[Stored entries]
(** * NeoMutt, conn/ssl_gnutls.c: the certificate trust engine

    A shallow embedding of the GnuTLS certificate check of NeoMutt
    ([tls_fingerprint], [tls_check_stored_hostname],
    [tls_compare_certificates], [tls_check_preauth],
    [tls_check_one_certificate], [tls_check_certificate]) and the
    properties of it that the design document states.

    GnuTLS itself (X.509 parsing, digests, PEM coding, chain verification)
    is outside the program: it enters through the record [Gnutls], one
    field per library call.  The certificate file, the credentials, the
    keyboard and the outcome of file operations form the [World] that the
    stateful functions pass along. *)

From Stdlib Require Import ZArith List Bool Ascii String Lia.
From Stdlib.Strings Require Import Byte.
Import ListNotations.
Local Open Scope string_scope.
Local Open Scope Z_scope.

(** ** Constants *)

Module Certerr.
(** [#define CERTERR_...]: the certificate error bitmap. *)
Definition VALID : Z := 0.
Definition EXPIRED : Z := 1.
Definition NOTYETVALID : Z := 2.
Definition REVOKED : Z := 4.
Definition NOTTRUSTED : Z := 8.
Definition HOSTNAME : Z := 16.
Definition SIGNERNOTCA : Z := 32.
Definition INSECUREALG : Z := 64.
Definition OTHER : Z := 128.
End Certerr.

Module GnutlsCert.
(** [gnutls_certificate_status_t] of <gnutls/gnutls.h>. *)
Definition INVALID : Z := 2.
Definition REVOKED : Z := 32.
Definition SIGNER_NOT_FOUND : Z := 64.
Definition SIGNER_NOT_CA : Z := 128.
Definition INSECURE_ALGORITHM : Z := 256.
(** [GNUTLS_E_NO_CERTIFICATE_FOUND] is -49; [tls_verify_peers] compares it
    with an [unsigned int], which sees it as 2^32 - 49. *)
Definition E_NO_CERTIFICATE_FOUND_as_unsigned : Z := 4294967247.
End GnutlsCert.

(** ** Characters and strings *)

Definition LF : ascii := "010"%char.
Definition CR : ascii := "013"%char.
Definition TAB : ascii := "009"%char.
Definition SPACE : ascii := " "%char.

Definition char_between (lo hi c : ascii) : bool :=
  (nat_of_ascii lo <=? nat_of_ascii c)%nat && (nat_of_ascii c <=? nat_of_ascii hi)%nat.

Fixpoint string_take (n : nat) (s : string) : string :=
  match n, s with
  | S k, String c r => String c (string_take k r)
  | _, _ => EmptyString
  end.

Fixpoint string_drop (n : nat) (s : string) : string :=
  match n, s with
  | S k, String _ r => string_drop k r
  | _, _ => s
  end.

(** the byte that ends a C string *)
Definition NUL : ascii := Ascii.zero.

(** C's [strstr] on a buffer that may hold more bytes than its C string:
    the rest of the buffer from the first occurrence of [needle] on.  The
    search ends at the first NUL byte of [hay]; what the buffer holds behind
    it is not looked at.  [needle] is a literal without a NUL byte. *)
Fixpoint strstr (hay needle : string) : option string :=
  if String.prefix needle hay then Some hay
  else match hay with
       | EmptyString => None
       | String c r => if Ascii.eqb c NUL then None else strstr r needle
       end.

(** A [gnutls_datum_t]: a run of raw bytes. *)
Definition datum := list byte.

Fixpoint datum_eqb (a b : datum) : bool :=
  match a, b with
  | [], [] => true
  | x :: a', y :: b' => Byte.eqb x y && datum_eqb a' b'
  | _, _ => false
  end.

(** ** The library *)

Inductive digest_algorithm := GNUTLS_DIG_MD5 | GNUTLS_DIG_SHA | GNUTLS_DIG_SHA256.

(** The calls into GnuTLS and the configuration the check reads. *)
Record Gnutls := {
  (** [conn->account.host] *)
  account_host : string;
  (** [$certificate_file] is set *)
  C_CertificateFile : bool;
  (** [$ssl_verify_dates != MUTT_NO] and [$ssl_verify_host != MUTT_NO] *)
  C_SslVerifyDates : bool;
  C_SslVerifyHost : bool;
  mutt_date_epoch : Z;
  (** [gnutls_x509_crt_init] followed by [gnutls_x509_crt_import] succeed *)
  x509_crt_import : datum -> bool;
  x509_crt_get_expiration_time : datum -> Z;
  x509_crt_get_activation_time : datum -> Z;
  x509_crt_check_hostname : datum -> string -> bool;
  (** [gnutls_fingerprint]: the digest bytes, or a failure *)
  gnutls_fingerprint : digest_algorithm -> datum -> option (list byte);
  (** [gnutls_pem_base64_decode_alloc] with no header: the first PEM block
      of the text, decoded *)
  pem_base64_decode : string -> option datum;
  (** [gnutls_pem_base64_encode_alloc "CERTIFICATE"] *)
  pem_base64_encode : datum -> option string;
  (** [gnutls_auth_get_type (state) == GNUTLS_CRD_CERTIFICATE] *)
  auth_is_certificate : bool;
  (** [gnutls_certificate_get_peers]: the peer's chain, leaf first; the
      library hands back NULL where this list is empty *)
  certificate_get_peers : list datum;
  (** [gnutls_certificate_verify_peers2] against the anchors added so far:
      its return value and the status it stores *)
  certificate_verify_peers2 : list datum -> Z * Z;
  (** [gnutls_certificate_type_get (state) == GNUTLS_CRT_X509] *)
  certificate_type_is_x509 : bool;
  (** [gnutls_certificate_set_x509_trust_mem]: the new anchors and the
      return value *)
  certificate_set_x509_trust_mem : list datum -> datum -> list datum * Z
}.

...

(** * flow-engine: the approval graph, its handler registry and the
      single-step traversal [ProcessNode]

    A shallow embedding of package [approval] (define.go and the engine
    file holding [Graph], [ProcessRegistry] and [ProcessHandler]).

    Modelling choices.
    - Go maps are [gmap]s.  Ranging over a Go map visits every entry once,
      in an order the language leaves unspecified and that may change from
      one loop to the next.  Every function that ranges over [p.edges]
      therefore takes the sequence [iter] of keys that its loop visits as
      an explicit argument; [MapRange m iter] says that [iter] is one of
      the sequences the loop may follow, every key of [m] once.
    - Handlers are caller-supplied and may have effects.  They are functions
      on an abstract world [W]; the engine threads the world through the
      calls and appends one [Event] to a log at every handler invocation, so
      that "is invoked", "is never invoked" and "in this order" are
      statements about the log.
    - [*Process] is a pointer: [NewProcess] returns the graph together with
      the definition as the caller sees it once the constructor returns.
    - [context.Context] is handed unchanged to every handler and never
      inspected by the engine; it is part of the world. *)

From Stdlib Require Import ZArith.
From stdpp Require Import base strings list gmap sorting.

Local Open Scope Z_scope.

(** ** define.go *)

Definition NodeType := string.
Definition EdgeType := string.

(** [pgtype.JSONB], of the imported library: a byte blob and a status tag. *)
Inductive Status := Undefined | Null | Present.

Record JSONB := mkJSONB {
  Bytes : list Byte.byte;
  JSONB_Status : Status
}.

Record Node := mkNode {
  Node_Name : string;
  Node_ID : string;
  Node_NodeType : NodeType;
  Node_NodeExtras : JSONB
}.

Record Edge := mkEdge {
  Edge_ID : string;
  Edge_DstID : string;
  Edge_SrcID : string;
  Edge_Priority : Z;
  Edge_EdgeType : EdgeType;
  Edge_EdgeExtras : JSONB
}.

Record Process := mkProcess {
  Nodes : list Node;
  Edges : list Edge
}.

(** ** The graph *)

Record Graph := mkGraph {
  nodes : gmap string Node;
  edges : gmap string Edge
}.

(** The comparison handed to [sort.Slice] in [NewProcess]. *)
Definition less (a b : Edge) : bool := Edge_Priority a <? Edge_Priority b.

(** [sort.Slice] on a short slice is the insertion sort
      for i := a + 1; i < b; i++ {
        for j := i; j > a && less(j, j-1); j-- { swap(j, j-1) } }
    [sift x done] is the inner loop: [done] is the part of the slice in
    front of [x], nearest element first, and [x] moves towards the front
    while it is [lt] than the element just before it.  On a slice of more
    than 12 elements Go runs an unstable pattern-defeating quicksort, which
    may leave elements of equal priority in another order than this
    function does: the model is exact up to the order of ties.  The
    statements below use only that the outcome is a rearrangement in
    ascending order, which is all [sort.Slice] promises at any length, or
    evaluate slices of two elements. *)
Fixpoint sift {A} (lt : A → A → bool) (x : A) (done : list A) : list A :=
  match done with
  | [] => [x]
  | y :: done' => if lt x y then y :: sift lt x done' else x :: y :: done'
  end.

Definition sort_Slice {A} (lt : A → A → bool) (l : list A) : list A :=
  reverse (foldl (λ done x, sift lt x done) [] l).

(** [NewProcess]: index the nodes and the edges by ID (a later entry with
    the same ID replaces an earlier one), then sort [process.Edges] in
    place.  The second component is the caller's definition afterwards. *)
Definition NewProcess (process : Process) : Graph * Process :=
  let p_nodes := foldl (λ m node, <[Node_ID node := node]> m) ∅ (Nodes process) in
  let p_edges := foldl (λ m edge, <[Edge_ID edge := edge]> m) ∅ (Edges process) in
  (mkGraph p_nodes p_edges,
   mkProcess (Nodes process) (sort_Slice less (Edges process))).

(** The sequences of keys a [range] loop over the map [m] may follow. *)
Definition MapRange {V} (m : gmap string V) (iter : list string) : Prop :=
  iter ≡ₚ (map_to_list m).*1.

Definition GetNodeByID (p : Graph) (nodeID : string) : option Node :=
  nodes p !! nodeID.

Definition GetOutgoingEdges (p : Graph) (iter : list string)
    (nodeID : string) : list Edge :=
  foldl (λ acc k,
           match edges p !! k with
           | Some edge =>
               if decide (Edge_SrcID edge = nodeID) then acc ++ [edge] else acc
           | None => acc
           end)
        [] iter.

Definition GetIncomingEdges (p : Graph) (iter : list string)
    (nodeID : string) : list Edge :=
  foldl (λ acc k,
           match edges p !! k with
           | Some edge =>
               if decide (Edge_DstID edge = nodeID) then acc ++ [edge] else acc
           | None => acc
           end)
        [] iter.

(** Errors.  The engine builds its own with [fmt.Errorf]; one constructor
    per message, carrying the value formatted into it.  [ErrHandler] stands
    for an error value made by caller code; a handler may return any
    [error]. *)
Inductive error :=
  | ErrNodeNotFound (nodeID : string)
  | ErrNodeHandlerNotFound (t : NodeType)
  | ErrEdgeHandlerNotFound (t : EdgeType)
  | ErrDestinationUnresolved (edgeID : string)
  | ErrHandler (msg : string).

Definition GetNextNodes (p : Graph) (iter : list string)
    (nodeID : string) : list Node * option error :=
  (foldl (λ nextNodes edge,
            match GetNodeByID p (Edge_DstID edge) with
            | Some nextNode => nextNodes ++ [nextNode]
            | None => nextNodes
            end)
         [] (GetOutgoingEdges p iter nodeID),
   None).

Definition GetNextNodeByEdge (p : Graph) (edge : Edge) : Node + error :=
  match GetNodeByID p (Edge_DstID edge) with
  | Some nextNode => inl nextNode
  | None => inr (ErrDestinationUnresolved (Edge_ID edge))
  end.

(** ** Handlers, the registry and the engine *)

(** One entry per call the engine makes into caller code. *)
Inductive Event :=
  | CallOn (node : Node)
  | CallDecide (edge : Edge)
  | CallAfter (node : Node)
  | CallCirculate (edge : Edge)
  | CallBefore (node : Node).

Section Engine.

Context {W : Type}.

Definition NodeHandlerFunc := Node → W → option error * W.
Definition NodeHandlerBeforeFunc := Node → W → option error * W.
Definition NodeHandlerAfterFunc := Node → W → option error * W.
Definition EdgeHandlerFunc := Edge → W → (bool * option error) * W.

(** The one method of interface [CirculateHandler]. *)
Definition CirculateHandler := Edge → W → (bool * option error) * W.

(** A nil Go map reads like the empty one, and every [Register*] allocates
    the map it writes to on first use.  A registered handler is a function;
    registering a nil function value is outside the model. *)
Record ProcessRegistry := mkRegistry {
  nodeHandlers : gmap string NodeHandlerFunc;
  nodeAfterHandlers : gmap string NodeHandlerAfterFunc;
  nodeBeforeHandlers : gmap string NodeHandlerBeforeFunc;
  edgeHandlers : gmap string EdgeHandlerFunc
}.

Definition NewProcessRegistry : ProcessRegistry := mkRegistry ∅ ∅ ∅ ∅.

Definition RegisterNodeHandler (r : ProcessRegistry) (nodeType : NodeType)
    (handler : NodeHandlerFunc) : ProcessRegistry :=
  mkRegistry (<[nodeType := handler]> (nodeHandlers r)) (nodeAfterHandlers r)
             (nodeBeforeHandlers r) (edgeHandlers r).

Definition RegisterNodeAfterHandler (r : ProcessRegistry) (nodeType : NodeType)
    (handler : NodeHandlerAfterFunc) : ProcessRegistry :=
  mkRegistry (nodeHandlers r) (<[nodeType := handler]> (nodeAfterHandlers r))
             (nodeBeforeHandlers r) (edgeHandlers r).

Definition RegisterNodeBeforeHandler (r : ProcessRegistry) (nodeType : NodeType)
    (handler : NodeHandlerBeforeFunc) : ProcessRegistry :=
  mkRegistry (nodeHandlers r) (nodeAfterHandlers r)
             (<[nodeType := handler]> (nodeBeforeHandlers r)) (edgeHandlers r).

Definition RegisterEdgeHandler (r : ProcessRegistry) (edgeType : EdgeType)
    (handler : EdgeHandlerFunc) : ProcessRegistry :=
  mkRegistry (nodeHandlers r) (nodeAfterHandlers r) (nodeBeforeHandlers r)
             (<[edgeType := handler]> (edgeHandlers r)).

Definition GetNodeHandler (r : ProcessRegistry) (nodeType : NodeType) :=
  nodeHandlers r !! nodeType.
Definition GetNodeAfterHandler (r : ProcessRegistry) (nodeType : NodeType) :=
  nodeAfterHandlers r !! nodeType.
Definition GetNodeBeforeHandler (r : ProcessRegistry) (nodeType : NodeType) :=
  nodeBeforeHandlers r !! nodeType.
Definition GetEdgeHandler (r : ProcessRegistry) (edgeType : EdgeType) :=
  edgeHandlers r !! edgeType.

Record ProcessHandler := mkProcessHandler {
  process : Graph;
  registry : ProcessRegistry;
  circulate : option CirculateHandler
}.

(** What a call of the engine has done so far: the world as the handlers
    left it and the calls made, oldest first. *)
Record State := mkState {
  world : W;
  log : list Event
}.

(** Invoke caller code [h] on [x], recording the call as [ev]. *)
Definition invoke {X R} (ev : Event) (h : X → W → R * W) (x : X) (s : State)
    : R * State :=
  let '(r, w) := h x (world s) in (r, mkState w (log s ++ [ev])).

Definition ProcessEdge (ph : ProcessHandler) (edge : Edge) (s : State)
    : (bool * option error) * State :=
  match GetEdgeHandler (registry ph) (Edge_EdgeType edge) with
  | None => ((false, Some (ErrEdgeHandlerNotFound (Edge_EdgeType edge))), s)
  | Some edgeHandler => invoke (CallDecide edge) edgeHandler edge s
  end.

(WORK TO BE COMPLETED): The required answer is the exact run of lines above starting at the line with "Definition RegisterNodeBeforeHandler (r" and ending at the line with "let '(r, w)", with both ends present.

(RESPONSE TO THIS TASK):
Definition RegisterNodeBeforeHandler (r : ProcessRegistry) (nodeType : NodeType)
    (handler : NodeHandlerBeforeFunc) : ProcessRegistry :=
  mkRegistry (nodeHandlers r) (nodeAfterHandlers r)
             (<[nodeType := handler]> (nodeBeforeHandlers r)) (edgeHandlers r).

Definition RegisterEdgeHandler (r : ProcessRegistry) (edgeType : EdgeType)
    (handler : EdgeHandlerFunc) : ProcessRegistry :=
  mkRegistry (nodeHandlers r) (nodeAfterHandlers r) (nodeBeforeHandlers r)
             (<[edgeType := handler]> (edgeHandlers r)).

Definition GetNodeHandler (r : ProcessRegistry) (nodeType : NodeType) :=
  nodeHandlers r !! nodeType.
Definition GetNodeAfterHandler (r : ProcessRegistry) (nodeType : NodeType) :=
  nodeAfterHandlers r !! nodeType.
Definition GetNodeBeforeHandler (r : ProcessRegistry) (nodeType : NodeType) :=
  nodeBeforeHandlers r !! nodeType.
Definition GetEdgeHandler (r : ProcessRegistry) (edgeType : EdgeType) :=
  edgeHandlers r !! edgeType.

Record ProcessHandler := mkProcessHandler {
  process : Graph;
  registry : ProcessRegistry;
  circulate : option CirculateHandler
}.

(** What a call of the engine has done so far: the world as the handlers
    left it and the calls made, oldest first. *)
Record State := mkState {
  world : W;
  log : list Event
}.

(** Invoke caller code [h] on [x], recording the call as [ev]. *)
Definition invoke {X R} (ev : Event) (h : X → W → R * W) (x : X) (s : State)
    : R * State :=
  let '(r, w) := h x (world s) in (r, mkState w (log s ++ [ev])).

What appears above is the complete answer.